__Problem__:
Among the lines below, count those containing the word "FALSE". Give the number only.

__Records__:
■ ■ ■ ■ ■ ■ ■

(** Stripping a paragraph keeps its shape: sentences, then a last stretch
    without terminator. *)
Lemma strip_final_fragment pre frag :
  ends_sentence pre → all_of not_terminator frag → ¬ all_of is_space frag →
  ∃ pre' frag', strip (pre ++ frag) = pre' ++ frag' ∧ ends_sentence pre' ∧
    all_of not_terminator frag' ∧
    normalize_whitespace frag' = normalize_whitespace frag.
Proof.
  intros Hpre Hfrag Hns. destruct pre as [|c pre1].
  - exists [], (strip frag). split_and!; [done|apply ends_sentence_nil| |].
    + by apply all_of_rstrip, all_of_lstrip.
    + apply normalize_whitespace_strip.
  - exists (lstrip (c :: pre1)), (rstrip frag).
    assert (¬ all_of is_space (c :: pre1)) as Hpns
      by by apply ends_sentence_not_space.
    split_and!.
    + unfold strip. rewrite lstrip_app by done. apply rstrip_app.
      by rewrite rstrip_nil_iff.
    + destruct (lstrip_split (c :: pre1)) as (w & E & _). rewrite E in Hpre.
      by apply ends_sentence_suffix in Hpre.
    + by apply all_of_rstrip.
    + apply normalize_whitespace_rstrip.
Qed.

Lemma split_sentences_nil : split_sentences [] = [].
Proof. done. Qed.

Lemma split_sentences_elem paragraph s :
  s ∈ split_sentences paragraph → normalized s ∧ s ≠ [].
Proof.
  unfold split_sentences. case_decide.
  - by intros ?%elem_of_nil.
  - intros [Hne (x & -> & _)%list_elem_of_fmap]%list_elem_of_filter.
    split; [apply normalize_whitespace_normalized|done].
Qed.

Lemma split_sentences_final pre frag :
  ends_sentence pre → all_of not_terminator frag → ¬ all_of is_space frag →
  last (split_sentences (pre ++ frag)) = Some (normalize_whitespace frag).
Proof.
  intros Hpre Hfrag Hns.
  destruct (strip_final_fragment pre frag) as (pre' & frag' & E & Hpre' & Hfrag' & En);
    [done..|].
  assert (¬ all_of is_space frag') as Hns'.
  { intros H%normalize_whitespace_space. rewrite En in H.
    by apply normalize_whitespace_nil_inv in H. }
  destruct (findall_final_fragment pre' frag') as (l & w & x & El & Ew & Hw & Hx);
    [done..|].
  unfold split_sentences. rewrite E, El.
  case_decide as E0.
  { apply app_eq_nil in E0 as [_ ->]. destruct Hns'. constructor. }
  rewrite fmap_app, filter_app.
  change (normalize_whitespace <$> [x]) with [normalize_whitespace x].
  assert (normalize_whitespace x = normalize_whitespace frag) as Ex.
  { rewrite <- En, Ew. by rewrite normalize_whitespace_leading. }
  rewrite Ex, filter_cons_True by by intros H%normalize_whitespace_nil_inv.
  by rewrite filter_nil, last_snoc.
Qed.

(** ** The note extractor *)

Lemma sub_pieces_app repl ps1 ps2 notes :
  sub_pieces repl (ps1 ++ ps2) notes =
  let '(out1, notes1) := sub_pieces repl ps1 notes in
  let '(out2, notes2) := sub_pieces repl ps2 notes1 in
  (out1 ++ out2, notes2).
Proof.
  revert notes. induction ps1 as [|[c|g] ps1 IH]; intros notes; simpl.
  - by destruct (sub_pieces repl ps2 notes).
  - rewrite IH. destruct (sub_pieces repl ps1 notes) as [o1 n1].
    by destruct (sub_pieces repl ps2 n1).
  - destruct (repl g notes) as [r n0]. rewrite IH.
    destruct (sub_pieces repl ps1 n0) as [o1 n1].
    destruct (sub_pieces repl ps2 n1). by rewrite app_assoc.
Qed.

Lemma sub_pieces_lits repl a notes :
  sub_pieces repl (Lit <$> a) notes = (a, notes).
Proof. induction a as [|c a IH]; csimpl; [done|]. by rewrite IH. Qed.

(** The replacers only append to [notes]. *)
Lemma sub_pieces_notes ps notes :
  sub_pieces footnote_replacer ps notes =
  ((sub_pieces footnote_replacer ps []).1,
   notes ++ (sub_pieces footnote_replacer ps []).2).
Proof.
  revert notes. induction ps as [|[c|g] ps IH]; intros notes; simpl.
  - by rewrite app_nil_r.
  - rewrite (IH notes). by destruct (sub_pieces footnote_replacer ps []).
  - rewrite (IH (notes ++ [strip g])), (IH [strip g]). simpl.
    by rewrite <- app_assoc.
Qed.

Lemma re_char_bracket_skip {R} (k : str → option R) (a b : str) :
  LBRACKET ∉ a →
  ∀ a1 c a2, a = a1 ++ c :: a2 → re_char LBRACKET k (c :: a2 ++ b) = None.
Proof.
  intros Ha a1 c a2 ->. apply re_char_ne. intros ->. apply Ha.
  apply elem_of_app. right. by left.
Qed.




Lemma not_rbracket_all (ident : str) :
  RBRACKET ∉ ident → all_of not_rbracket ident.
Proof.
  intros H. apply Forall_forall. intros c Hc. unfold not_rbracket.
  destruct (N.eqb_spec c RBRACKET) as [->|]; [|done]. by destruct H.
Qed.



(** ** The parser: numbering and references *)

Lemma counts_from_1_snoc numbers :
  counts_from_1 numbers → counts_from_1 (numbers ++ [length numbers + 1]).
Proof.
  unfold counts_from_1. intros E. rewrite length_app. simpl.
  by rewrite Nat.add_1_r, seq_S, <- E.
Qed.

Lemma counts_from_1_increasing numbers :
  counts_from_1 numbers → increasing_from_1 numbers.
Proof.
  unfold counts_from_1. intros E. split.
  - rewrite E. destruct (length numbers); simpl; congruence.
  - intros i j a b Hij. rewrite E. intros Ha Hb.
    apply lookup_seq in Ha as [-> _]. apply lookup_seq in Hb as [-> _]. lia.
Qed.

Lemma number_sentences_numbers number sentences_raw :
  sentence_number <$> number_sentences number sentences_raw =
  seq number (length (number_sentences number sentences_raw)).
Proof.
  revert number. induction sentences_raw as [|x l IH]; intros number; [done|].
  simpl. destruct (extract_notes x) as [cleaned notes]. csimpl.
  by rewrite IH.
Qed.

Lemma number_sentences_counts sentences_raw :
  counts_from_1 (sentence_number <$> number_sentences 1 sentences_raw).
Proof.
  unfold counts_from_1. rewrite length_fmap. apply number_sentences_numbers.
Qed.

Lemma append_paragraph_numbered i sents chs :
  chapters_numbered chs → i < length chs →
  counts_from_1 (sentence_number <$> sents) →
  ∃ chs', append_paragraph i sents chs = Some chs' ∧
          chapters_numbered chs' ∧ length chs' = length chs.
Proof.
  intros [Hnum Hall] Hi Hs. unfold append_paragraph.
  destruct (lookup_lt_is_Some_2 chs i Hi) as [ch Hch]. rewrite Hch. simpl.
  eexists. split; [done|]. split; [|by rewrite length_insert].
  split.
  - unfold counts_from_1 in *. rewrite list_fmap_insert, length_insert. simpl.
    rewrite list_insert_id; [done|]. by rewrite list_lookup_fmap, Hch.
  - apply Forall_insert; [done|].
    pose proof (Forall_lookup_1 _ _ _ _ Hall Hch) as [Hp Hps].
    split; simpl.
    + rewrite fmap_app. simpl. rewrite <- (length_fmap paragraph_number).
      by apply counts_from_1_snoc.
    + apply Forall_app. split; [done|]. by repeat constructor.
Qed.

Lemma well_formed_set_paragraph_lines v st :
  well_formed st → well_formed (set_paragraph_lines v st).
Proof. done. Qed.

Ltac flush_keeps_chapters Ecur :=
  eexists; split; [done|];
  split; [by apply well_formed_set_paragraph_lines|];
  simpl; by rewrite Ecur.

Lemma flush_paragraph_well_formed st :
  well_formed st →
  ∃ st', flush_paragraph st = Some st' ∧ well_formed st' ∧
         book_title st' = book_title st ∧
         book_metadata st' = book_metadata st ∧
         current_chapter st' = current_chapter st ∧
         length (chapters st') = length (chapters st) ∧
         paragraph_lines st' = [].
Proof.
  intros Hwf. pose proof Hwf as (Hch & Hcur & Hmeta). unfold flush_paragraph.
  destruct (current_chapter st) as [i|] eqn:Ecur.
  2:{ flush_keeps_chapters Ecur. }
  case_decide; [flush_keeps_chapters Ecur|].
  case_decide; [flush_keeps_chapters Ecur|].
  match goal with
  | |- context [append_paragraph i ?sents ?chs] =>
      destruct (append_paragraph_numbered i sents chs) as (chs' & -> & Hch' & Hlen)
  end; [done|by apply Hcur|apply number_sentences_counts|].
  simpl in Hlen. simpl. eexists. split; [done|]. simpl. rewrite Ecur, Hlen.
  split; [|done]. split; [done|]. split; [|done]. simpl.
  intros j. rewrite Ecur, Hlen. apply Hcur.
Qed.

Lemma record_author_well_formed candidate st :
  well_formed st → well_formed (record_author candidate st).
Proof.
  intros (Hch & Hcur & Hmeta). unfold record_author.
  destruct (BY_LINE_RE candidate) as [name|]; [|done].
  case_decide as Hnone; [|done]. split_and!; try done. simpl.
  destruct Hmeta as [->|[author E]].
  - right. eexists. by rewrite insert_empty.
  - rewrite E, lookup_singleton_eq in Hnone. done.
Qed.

■ ■ ■ ■ ■ ■ ■

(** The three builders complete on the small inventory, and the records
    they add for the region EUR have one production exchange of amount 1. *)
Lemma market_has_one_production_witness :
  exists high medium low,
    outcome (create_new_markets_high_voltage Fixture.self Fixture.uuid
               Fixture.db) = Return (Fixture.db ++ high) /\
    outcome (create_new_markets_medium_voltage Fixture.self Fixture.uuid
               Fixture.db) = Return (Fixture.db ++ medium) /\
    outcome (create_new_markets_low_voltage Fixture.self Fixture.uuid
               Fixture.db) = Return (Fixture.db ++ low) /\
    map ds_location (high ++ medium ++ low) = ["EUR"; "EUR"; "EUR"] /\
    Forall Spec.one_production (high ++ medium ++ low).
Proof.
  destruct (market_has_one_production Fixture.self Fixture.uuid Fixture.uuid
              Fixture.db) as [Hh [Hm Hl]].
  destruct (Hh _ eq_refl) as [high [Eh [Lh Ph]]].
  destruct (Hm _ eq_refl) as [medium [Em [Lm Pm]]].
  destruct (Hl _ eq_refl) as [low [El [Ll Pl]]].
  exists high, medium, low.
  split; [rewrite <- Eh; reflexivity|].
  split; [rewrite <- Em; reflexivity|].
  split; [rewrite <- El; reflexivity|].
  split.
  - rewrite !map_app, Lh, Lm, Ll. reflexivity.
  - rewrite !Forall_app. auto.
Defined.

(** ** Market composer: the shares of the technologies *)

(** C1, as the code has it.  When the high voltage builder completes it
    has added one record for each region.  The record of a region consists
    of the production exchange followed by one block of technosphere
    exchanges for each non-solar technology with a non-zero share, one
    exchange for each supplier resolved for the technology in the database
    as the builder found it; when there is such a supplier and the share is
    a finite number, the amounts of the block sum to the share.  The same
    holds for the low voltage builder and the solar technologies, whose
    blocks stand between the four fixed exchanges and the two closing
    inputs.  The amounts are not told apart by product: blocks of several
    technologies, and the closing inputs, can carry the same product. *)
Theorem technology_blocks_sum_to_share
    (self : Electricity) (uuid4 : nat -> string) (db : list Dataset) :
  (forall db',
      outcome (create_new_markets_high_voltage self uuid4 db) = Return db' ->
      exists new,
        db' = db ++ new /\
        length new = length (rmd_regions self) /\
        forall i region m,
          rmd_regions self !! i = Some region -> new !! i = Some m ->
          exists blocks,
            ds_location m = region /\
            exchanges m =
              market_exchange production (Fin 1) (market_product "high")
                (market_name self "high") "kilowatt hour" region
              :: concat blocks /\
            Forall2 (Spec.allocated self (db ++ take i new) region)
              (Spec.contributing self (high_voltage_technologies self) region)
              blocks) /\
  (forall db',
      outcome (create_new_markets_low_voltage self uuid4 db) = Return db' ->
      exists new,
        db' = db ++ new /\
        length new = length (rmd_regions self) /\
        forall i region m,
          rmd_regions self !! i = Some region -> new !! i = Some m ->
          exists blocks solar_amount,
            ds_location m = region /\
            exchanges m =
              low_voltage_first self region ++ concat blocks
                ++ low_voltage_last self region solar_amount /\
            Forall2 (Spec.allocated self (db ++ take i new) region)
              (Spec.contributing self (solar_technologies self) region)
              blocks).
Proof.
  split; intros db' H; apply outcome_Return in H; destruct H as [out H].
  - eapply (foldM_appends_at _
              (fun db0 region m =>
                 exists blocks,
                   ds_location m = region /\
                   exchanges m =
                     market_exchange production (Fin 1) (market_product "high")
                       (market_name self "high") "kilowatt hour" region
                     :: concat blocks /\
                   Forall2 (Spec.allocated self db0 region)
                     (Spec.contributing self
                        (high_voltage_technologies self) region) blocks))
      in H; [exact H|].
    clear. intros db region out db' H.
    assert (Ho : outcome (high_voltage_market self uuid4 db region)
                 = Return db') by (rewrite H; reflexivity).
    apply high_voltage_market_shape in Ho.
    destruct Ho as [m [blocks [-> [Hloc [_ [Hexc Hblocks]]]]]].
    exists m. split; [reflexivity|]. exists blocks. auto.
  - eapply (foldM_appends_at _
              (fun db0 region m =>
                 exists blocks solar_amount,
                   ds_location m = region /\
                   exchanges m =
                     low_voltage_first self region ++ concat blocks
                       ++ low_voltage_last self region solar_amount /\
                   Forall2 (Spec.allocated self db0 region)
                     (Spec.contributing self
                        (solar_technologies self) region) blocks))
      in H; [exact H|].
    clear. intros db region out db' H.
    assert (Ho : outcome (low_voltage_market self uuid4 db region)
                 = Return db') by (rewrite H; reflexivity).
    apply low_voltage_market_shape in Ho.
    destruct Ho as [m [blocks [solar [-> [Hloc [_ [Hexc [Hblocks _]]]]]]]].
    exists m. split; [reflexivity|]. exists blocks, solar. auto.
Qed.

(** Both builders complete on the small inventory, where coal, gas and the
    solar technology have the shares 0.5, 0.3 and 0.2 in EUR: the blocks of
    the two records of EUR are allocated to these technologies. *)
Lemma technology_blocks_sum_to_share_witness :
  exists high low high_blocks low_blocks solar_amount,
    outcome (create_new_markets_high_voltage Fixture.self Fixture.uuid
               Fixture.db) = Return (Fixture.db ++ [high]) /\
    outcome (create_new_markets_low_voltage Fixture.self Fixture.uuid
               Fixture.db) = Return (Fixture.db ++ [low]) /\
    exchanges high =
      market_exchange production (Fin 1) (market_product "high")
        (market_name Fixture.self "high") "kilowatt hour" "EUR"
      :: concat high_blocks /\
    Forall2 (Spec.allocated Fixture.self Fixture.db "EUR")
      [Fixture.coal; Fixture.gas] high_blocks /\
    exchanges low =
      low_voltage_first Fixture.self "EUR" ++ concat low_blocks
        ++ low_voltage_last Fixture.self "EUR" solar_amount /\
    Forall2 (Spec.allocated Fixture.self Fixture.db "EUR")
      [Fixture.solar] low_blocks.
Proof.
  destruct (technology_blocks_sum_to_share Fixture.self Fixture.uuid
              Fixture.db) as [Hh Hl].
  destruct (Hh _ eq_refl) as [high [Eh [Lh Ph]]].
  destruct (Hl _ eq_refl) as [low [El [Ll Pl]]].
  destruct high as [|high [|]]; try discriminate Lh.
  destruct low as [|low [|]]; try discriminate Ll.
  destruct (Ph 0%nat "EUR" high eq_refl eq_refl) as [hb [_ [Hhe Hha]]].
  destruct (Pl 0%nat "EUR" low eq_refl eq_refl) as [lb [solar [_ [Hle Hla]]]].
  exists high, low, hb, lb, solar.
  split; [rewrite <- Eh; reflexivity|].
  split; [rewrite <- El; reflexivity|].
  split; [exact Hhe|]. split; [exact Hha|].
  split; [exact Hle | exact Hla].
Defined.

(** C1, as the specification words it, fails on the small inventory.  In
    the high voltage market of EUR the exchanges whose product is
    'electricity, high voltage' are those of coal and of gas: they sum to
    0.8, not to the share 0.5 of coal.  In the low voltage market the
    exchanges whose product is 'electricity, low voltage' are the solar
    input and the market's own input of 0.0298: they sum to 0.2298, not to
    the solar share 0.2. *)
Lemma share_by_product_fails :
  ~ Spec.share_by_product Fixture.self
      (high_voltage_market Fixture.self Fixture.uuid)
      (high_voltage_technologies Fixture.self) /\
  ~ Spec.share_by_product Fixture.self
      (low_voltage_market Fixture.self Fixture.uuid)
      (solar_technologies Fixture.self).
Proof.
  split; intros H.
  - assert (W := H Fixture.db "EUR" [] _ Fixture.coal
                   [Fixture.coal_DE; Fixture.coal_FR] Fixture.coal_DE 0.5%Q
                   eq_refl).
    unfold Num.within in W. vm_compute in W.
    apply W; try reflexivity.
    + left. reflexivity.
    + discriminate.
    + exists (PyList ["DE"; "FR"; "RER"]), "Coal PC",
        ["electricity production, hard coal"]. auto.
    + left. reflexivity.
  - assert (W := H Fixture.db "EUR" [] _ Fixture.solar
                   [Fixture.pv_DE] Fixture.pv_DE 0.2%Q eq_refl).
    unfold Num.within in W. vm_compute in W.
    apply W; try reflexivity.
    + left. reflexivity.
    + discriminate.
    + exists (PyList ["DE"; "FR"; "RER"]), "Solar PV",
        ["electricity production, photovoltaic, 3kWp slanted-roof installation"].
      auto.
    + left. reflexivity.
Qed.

■ ■ ■ ■ ■ ■ ■

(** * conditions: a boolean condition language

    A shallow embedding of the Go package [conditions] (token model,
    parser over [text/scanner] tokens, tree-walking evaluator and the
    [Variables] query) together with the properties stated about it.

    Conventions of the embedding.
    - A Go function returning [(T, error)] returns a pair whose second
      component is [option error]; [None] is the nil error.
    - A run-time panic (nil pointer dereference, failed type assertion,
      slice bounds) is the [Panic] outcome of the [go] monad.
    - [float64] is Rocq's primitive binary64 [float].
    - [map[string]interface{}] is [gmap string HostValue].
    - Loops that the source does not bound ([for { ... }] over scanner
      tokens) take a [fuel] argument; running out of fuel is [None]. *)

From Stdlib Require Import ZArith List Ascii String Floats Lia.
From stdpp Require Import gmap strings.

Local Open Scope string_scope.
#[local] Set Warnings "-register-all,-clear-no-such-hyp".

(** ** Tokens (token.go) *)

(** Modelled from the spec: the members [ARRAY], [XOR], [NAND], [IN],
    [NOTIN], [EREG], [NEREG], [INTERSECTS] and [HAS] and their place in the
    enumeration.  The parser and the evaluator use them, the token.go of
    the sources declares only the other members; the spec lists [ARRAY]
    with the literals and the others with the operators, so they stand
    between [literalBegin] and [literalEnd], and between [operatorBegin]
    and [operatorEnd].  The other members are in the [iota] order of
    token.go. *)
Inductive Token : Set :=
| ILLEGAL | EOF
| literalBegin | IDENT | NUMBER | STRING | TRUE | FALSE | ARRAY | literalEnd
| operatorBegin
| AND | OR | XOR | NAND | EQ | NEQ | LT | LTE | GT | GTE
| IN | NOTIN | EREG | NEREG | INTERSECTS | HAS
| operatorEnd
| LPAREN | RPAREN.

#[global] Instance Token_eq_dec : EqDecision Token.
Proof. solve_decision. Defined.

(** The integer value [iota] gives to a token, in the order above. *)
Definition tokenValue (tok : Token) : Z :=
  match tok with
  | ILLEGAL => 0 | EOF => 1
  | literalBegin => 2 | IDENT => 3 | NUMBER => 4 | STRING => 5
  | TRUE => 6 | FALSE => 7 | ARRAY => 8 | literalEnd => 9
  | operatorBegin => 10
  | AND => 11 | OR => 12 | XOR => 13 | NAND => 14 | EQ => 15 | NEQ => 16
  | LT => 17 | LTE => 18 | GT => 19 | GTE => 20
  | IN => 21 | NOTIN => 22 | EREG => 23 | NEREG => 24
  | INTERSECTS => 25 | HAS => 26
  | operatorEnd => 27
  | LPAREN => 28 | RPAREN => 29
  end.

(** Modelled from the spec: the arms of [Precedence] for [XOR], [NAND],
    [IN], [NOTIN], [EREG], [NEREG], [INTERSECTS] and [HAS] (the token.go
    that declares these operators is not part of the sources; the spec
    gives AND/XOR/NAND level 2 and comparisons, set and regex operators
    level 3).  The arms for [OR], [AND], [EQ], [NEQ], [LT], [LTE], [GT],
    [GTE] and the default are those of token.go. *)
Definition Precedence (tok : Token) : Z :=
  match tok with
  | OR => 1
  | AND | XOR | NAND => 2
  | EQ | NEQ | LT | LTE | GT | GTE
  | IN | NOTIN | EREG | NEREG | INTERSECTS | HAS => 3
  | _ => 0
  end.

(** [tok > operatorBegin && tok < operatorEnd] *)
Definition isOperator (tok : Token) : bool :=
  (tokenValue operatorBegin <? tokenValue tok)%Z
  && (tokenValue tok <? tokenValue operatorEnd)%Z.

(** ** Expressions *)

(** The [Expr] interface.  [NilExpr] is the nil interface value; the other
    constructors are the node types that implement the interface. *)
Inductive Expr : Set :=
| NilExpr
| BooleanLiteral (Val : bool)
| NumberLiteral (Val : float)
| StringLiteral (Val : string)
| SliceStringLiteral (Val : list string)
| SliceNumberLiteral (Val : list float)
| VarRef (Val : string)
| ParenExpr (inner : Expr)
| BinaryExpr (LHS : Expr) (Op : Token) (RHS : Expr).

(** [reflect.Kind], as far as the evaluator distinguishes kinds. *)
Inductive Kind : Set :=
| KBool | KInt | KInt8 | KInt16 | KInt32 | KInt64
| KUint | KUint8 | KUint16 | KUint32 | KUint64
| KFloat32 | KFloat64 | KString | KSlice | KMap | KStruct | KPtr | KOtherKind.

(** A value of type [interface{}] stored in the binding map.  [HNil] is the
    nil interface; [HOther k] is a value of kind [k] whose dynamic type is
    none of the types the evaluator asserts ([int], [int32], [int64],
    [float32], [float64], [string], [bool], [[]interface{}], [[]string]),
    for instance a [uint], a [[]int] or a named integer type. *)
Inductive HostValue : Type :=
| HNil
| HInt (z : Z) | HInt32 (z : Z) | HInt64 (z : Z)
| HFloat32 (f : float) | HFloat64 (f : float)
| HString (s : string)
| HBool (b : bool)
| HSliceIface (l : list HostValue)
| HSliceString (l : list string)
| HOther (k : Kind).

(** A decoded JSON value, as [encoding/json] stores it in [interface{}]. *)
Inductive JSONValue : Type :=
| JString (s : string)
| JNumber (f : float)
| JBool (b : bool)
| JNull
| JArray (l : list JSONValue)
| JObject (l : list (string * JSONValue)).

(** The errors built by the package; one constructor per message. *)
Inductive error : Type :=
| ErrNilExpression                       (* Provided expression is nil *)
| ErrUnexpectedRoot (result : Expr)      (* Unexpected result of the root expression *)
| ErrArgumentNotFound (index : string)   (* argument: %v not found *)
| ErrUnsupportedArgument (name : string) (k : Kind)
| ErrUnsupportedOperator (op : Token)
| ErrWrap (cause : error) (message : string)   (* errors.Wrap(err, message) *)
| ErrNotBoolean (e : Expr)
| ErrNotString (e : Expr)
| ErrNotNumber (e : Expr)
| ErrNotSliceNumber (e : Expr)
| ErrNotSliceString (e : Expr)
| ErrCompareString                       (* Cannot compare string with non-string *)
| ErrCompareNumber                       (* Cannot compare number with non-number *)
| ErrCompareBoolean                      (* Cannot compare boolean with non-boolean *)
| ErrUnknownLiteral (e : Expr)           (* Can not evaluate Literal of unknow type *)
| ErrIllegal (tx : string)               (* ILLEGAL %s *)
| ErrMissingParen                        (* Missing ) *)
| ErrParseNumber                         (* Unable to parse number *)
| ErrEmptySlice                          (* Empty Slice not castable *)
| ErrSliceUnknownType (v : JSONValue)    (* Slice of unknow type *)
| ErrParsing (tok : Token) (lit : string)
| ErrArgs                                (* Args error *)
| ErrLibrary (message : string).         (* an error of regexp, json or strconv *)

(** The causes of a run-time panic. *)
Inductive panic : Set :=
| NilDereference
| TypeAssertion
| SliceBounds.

■ ■ ■ ■ ■ ■ ■

__Answer__:
2